Insurgent (Divergent #2) (29)

Penulis: Suzanne Collins

14

“Oke, apa yang kau lakukan di sini?” tanya suatu suara.

Aku sedang duduk di matras di salah satu koridor. Tadi aku ke sini untuk melakukan sesuatu,tapi begitu tiba aku lupa. Karena itulah, aku hanya duduk. Aku mendongak. Lynn. Aku mengenalnya pertama kali waktu ia menginjak jari kakiku di lift bangunan Hancock. Saat ini ia berdiri di depanku dengan alis terangkat. Rambutnya sudah lebih panjang—masih pendek sebenarnya, tapi aku tak bisa melihat kulit kepalanya lagi.

“Sedang duduk,” jawabku. “Kenapa?”

“Kau itu konyol, tahu.” Ia sudah mendesah. “Kuatkan dirimu. Kau itu dauntless, dan sudah saatnya kau bersikap seperti seorang Dauntless. Kau mencoreng nama baik kita di hadapan faksi Candor.”

“Memangnya apa yang kulakukan?”

“Kau bersikap seolah-olah tidak mengenal kami.”

“Aku cuma memikirkan Christina.”

“Christina.” Lynn mendengus. “Ia itu sedang mabuk cinta. Semua orang mati. Itulah yang terjadi dalam peperangan. Nanti juga ia bakal menyadarinya.”

“Yeah, semua orang mati, tapi biasanya bukan sahabatmu yang membunuh mereka.”

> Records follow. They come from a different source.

(* ===== verification/PhraseCacheLru.v ===== *)
(** * The phrase cache as a least-recently-used map

    While no call of the file system fails, the cache directory holds exactly the entries of its
    index and the cache is the abstract map below: it evicts the entries that were used least
    recently and keeps its entries and their order through a restart. *)

From stdpp Require Import base gmap strings list sorting pretty.
From Stdlib Require Import Ascii.
From S2P Require Import Prelude Text PhraseCache PhraseCacheSpec.

(** ** The abstract map *)

(** An entry with the time of its last use; the list has the oldest first. *)
Record Cell : Type := mkCell { c_key : string; c_phrase : CachedPhrase; c_used : N }.

(** The bytes that an entry takes. *)
Definition phrase_size (p : CachedPhrase) : N := N.of_nat (ENTRY_HEADER_BYTES + 2 * length (ph_samples p)).

Fixpoint lru_find (k : string) (l : list (string * CachedPhrase)) : option CachedPhrase :=
  match l with [] => None | (k', p) :: l => if decide (k' = k) then Some p else lru_find k l end.
Definition lru_remove (k : string) (l : list (string * CachedPhrase)) : list (string * CachedPhrase) := filter (λ e, e.1 ≠ k) l.
Definition lru_total (l : list (string * CachedPhrase)) : N := foldr (λ e n, phrase_size e.2 + n)%N 0%N l.
Fixpoint lru_evict (capacity : N) (l : list (string * CachedPhrase)) : list (string * CachedPhrase) :=
  match l with [] => [] | e :: l' => if (lru_total l <=? capacity)%N then l else lru_evict capacity l' end.
(** The entry becomes the one that was used last. *)
Definition lru_use (k : string) (p : CachedPhrase) (l : list (string * CachedPhrase)) : list (string * CachedPhrase) :=
  lru_remove k l ++ [(k, p)].

Lemma lru_evict_cons capacity e l :
  lru_evict capacity (e :: l) = if (lru_total (e :: l) <=? capacity)%N then e :: l else lru_evict capacity l.
Proof. done. Qed.
Lemma lru_evict_total capacity l : (lru_total (lru_evict capacity l) ≤ capacity)%N.
Proof. induction l as [|e l IH]; [simpl; lia|]. rewrite lru_evict_cons. by destruct (N.leb_spec (lru_total (e :: l)) capacity). Qed.
Lemma lru_evict_id capacity l : (lru_total l ≤ capacity)%N → lru_evict capacity l = l.
Proof. destruct l as [|e l]; [done|]. intros Hle. rewrite lru_evict_cons. by rewrite (proj2 (N.leb_le _ _)). Qed.
(* ===== verification/LocalExecutionSpec.v ===== *)
(** * Local execution: theorems

    A process is started only as the policy allows, once, with the variables and in the directory
    that were checked; output is cut at its limit and says so; containers keep their isolation. *)

From stdpp Require Import base gmap strings list sorting.
From Stdlib Require Import Ascii.
From S2P Require Import Prelude Text RuntimeGuard LocalExecution.

(** ** Output *)

(** The bytes of all reads, unless one fails. *)
Fixpoint all_bytes (chunks : list (string + list ascii)) : option (list ascii) :=
  match chunks with
  | [] => Some []
  | inl _ :: _ => None
  | inr chunk :: chunks => app chunk <$> all_bytes chunks
  end.

Lemma read_chunks_spec limit output truncated chunks :
  length output ≤ limit →
  match all_bytes chunks with
  | Some rest => read_chunks limit output truncated chunks =
      inr (take limit (output ++ rest), truncated || (limit <? length (output ++ rest)))
  | None => ∃ error, read_chunks limit output truncated chunks = inl error
  end.
Proof.
  revert output truncated. induction chunks as [|[error|chunk] chunks IH]; intros output truncated Hlen; simpl; [|by eauto|].
  - rewrite app_nil_r, take_ge by done. rewrite (proj2 (Nat.ltb_ge _ _)) by lia. by rewrite orb_false_r.
  - set (output' := output ++ take (length chunk `min` (limit - length output)) chunk).
    assert (length output' = (length output + length chunk) `min` limit) as Hlen'.
    { unfold output'. rewrite length_app, length_take. lia. }
    specialize (IH output' (truncated || (limit - length output <? length chunk)) ltac:(lia)).
    destruct (all_bytes chunks) as [rest|]; simpl; [|done]. rewrite IH. f_equal. f_equal.
    + unfold output'. destruct (Nat.le_ge_cases (length chunk) (limit - length output)) as [Hfit|Hcut].
      * rewrite (take_ge chunk) by lia. by rewrite (assoc_L app).
      * replace (length chunk `min` (limit - length output)) with (limit - length output) by lia.
        rewrite take_app_length' by (rewrite length_app, length_take; lia).
        replace limit with (length output + (limit - length output)) at 2 by lia. rewrite take_app_add, take_app_le by lia. done.
    + rewrite !length_app in *. destruct truncated; [done|]. simpl.
      destruct (Nat.ltb_spec (limit - length output) (length chunk)), (Nat.ltb_spec limit (length output' + length rest)),
        (Nat.ltb_spec limit (length output + (length chunk + length rest))); simpl; try done; lia.
Qed.

(** ** The policy *)

Section policy.
Context {W : Type} `{!ProcessHost W, !Host W}.

(** What the policy asks of a request, and the directory it runs in. *)
Definition allowed (policy : ExecutionPolicy) (spec : CommandSpec) (approved : bool) (w : W) (cwd : Path) : Prop :=
  is_blank (cs_program spec) = false ∧
  (ep_allowed_programs policy = ∅ ∨ cs_program spec ∈ ep_allowed_programs policy) ∧
  (cs_mode spec = InteractivePty → ep_allow_interactive_shell policy = true) ∧
  (cs_network_requested spec = true → ep_allow_network policy = true) ∧
  dom (cs_environment spec) ⊆ ep_allowed_environment policy ∧
  fs_canonicalize w (cs_cwd spec) = inr cwd ∧
  (∃ root r, root ∈ ep_workspace_roots policy ∧ fs_canonicalize w root = inr r ∧ r `prefix_of` cwd) ∧
  (ep_require_approval_for_destructive policy = true → is_destructive spec = true → approved = true).

Lemma denied_variable_None policy environment :
  denied_variable policy environment = None ↔ dom environment ⊆ ep_allowed_environment policy.
Proof.
  unfold denied_variable. set (l := merge_sort _ _).
  assert (∀ k, k ∈ l ↔ k ∈ dom environment) as Hl.
  { intros k. unfold l. rewrite (merge_sort_Permutation String.le). apply elem_of_elements. }
  split.
  - intros Hnone k Hk. apply Hl in Hk. apply list_elem_of_In in Hk. pose proof (find_none _ _ Hnone k Hk) as Hf. simpl in Hf.
    by apply negb_false_iff, bool_decide_eq_true in Hf.
  - intros Hsub. destruct (find _ l) as [k|] eqn:Hf; [|done]. apply find_some in Hf as [Hk Hbad].
    apply negb_true_iff, bool_decide_eq_false in Hbad. exfalso. apply Hbad, Hsub, Hl. by apply list_elem_of_In.
Qed.
Lemma in_workspace_iff w roots path :
  in_workspace w roots path = true ↔ ∃ root r, root ∈ roots ∧ fs_canonicalize w root = inr r ∧ r `prefix_of` path.
Proof.
  unfold in_workspace. rewrite existsb_exists. split.
  - intros (root & Hin & Hr). destruct (fs_canonicalize w root) as [|r] eqn:Hc; [done|]. apply bool_decide_eq_true in Hr.
    exists root, r. by apply list_elem_of_In in Hin.
  - intros (root & r & Hin & Hc & Hp). exists root. split; [by apply list_elem_of_In|]. rewrite Hc. by apply bool_decide_eq_true.
Qed.
(* ===== verification/BrowserSpec.v ===== *)
(** * Browser control: the network guard and the page model

    The rules of the policy as propositions, that the guard answers every request it can read as
    they say and leaves content-free receipts, that downloads stay quarantined, and that the labels
    of a choice are collected in document order. *)

From stdpp Require Import base gmap strings list pretty.
From Stdlib Require Import Ascii.
From S2P Require Import Prelude Text PhraseCache Browser.

(** ** Policy *)

(** A rule covers a host: the host itself, or with [*.] its proper subdomains. *)
Definition covers (rule host : string) : Prop :=
  rule = host ∨ ∃ suffix sub, bytes rule = bytes "*." ++ suffix ∧ bytes host = sub ++ bytes "." ++ suffix.

Lemma str_strip_suffix_Some p s : is_Some (str_strip_suffix p s) ↔ ∃ l, bytes s = l ++ bytes p.
Proof.
  unfold str_strip_suffix. rewrite fmap_is_Some. split.
  - intros [r Hr]. apply strip_prefix_Some in Hr. exists (reverse r). apply (inj reverse). rewrite Hr, reverse_app, reverse_involutive.
    done.
  - intros [l Hl]. exists (reverse l). apply strip_prefix_Some. by rewrite Hl, reverse_app.
Qed.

“Terserahlah.” Lynn mendesah dengan tak sabar. “Ayo.”

Karena tak menemukan alasan untuk menolak, aku bangkit dan mengikutinya menyusuri koridor-koridor. Lynn berjalan dengan cepat dan sulit mengimbangi kecepatannya.

“Di mana pacarmu yang menyeramkan itu?” tanyanya.

Bibirku mengerucut seolah baru mencicipi sesuatu yang masam. “Ia tidak menyeramkan.”

“Tentu saja tidak,” ujar Lynn sambil meringis.

“Aku tak tahu ia di mana.”

Lynn mengangkat bahu. “Yah, kau bisa memilihkan ranjang untuknya juga. Kami berusaha melupakan anak-anak Dauntless-Erudite keparat itu. Meneguhkan hati kembali.”

Aku tertawa. “Anak-anak Dauntless-Erudite keparat, ya?”

Lynn mendorong pintu hingga terbuka. Kami berdiri di ruangan besar terbuka yang membuatku teringat dengan lobi gedung ini. Tidak mengherankan, lantai di sini hitam dengan symbol putih besar di tengah ruangannya, tapi sebagian besarnya sudah ditutupi ranjang bertingkat. Pria, wanita, dan anak-anak Dauntless ada di mana-mana. Tak ada seorang Candor pun yang tampak.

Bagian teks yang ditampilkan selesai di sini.